:: WHAT THE EXERCISE ASKS ::
Of all the lines below, output only those starting at the one with "destruct (Hko Hmag)" and ending at the one with "pose proof (elf_val dk (0x10000 + 44)", both ends included, exactly as written.

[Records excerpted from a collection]
>>
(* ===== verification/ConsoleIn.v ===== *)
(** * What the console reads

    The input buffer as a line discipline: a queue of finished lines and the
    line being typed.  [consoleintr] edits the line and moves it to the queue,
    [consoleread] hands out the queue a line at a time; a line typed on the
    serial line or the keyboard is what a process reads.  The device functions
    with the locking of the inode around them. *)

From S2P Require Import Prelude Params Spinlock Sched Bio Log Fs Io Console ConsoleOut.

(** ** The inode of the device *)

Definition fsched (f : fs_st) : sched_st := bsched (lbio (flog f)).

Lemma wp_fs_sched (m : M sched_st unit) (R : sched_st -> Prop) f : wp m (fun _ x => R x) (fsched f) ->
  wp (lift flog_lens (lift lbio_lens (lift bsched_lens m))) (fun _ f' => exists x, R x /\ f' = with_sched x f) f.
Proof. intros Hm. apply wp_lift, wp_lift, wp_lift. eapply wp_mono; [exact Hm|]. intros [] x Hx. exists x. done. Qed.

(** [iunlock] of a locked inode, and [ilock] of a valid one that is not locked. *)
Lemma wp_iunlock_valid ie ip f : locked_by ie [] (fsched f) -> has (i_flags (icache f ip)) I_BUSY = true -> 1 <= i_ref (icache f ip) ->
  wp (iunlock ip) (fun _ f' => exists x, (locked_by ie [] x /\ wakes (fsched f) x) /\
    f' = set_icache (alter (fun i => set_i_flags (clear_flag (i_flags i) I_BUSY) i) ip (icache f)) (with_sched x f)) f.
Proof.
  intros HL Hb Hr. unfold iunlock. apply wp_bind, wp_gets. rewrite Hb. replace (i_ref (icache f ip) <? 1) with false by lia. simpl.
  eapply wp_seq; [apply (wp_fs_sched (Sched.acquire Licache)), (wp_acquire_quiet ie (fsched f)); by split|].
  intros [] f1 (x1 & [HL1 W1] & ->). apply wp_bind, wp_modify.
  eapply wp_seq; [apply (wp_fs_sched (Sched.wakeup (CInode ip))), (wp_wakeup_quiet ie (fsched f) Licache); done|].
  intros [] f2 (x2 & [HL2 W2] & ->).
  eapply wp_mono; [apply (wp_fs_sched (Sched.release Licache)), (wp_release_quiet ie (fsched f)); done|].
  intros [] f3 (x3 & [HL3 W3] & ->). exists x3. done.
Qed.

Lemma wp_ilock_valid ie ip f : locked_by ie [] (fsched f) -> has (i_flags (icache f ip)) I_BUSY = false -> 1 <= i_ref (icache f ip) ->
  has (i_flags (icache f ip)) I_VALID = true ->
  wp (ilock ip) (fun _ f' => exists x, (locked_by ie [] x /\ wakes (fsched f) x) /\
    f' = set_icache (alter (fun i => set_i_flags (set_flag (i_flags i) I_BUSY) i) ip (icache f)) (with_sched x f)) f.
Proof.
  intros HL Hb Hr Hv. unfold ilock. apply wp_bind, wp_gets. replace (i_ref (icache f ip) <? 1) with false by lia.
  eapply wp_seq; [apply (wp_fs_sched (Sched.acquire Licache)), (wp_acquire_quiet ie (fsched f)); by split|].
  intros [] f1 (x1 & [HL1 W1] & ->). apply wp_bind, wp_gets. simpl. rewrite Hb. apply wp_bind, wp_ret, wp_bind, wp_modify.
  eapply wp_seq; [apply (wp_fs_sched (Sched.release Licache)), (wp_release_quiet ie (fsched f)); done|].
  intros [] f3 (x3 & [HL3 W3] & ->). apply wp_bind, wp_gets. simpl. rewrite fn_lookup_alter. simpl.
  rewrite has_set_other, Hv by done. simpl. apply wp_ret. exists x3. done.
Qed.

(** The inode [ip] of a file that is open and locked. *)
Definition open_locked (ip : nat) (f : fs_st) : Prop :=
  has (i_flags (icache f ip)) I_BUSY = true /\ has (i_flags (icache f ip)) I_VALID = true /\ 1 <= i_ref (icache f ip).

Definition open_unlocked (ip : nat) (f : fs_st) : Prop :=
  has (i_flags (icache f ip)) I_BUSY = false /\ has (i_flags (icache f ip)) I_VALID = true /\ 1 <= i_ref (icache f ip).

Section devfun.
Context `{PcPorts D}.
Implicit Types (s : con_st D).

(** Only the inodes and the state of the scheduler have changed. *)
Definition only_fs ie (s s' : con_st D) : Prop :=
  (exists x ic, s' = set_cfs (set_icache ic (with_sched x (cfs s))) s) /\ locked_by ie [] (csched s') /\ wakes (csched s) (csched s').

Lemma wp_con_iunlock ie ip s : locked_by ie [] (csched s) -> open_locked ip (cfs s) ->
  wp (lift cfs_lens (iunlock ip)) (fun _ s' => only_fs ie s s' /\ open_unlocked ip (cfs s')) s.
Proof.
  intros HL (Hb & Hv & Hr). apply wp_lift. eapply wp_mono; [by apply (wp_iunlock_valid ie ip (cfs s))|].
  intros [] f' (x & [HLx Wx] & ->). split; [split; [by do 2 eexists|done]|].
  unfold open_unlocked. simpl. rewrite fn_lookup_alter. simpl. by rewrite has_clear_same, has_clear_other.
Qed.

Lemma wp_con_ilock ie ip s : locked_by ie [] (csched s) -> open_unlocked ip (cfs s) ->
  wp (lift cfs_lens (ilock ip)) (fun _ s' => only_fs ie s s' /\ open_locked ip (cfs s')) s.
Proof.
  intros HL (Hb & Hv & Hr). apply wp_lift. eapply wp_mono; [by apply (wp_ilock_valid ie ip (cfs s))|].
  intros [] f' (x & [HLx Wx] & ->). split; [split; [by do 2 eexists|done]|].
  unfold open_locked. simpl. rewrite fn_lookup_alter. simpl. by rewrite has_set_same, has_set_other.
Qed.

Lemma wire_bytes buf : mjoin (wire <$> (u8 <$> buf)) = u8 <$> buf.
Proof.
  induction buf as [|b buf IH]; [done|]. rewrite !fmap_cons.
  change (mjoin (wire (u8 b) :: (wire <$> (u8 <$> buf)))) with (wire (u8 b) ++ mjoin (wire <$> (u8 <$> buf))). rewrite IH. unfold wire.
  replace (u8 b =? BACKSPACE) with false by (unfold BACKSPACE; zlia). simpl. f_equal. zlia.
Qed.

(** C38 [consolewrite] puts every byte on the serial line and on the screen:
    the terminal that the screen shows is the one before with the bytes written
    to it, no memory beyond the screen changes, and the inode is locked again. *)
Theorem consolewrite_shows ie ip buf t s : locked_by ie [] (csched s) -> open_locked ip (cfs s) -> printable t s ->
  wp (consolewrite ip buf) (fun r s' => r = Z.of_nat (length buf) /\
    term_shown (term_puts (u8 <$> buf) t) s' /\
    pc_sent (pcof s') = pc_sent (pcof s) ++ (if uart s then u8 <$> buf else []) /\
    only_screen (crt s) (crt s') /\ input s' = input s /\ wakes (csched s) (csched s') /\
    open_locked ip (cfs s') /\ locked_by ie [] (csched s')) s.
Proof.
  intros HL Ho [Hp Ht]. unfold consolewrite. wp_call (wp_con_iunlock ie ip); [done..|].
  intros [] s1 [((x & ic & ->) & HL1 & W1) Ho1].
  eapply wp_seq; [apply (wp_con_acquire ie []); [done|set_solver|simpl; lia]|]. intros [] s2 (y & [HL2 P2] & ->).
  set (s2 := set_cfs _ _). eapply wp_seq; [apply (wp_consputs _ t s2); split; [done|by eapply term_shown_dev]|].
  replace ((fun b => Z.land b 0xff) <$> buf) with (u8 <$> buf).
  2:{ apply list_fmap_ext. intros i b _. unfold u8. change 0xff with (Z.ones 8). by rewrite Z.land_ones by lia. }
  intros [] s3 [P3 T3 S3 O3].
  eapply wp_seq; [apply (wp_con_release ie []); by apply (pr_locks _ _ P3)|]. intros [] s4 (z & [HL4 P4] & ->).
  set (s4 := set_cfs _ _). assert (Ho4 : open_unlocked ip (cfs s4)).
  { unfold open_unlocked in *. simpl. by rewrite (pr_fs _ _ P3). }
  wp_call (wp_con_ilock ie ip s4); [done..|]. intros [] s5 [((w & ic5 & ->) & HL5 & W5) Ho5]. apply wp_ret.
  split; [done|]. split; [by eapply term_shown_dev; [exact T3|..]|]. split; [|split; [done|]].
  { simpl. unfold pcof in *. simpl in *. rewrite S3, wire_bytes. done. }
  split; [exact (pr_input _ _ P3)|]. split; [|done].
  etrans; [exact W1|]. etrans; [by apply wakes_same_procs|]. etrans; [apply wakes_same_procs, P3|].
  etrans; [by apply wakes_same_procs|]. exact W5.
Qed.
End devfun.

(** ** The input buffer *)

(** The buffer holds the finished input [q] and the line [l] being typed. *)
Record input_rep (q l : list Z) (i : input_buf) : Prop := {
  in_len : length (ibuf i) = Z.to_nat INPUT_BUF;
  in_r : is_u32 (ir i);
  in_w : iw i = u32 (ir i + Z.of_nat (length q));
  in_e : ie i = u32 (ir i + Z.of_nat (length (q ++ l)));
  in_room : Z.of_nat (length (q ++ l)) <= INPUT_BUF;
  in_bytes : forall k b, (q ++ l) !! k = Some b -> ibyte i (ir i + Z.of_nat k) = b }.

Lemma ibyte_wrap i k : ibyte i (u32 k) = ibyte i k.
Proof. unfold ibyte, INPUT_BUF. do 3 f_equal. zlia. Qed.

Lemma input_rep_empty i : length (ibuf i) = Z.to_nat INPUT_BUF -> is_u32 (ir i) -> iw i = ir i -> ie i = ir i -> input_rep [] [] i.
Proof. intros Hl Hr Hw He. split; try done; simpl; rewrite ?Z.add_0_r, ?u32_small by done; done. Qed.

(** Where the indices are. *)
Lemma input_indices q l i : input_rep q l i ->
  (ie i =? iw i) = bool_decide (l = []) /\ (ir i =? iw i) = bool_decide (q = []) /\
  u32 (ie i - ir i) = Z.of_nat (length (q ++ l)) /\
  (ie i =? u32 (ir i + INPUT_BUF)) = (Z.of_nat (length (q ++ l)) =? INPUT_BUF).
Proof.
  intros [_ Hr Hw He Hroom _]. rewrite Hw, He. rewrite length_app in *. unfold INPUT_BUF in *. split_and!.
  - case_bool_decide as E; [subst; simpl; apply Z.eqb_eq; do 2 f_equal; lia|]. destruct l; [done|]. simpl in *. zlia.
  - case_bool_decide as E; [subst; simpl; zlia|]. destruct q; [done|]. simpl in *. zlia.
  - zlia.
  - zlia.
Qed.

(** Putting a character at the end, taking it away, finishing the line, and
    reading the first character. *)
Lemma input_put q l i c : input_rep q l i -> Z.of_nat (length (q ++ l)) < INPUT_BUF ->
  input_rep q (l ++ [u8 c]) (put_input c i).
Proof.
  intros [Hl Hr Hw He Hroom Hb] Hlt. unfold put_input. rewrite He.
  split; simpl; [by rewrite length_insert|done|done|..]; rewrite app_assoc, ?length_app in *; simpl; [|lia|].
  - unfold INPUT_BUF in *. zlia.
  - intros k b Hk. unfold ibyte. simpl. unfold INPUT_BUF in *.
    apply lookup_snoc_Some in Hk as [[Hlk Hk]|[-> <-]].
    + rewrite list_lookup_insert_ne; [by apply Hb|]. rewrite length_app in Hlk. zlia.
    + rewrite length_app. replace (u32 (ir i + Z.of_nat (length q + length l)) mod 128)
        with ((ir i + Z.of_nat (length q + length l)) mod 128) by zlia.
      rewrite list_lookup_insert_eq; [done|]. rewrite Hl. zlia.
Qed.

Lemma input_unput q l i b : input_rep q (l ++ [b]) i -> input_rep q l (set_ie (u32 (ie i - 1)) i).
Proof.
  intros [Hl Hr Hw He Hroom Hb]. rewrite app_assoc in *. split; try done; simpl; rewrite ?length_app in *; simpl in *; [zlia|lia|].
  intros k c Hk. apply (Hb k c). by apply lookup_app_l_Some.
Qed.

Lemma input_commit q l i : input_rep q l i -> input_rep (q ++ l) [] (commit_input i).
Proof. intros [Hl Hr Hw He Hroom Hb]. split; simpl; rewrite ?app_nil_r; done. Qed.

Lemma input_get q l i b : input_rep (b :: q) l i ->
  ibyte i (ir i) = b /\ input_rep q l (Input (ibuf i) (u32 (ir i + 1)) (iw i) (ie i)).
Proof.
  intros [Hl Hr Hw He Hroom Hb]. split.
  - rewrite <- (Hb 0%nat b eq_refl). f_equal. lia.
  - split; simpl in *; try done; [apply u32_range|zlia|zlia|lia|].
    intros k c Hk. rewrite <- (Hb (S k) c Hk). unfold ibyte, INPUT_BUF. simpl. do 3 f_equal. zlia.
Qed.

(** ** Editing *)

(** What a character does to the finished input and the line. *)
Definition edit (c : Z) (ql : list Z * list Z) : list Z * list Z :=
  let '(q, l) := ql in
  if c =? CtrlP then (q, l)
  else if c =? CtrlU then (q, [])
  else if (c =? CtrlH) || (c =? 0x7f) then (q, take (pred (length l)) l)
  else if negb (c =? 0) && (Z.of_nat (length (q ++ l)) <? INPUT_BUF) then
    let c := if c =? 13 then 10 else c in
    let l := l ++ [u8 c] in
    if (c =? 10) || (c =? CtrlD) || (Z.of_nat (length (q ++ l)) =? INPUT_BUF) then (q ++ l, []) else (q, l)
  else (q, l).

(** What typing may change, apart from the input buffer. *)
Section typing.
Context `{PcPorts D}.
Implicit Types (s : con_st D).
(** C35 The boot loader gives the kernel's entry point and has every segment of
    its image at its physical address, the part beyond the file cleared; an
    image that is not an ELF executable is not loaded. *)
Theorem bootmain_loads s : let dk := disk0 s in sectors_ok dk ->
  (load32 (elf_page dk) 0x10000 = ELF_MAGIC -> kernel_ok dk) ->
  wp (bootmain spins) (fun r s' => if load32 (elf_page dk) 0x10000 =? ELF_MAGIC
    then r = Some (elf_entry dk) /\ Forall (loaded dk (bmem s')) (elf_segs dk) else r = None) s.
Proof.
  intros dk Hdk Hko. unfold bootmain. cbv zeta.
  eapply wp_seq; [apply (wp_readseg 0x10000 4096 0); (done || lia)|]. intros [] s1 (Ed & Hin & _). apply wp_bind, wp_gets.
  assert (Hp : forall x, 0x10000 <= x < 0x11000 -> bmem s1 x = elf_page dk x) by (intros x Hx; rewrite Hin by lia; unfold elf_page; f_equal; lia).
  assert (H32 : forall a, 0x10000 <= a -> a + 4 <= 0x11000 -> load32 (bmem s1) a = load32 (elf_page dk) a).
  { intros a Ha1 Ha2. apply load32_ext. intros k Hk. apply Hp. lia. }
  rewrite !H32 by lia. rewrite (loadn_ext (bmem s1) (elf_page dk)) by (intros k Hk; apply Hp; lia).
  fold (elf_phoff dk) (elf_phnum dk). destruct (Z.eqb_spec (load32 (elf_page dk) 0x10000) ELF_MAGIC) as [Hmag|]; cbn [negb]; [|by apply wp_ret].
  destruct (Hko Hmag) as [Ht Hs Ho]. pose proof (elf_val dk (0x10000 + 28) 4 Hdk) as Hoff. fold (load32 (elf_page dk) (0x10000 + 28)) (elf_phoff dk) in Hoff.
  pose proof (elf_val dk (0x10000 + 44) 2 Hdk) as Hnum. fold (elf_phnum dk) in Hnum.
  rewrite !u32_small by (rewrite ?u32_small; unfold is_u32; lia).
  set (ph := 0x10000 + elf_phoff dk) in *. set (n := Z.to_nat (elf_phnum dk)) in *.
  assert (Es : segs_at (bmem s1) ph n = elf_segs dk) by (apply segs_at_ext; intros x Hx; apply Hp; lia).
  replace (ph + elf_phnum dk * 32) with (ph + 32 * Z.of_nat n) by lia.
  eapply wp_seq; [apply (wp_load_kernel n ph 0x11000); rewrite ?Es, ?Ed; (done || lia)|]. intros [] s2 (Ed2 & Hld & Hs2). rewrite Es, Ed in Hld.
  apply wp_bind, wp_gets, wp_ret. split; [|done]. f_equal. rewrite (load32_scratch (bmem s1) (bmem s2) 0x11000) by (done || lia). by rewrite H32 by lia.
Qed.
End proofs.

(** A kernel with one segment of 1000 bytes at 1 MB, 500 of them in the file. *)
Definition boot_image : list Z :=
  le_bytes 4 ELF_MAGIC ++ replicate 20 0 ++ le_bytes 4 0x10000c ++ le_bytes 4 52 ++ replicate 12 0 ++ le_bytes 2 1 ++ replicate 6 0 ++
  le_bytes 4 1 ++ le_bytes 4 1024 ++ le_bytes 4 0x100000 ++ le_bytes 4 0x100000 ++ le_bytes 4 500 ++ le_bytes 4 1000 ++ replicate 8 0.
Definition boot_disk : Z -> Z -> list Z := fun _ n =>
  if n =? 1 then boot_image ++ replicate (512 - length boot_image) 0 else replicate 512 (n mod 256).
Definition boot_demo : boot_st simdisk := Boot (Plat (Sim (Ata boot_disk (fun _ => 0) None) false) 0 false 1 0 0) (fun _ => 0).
<<
:: REPLY ::
  destruct (Hko Hmag) as [Ht Hs Ho]. pose proof (elf_val dk (0x10000 + 28) 4 Hdk) as Hoff. fold (load32 (elf_page dk) (0x10000 + 28)) (elf_phoff dk) in Hoff.
  pose proof (elf_val dk (0x10000 + 44) 2 Hdk) as Hnum. fold (elf_phnum dk) in Hnum.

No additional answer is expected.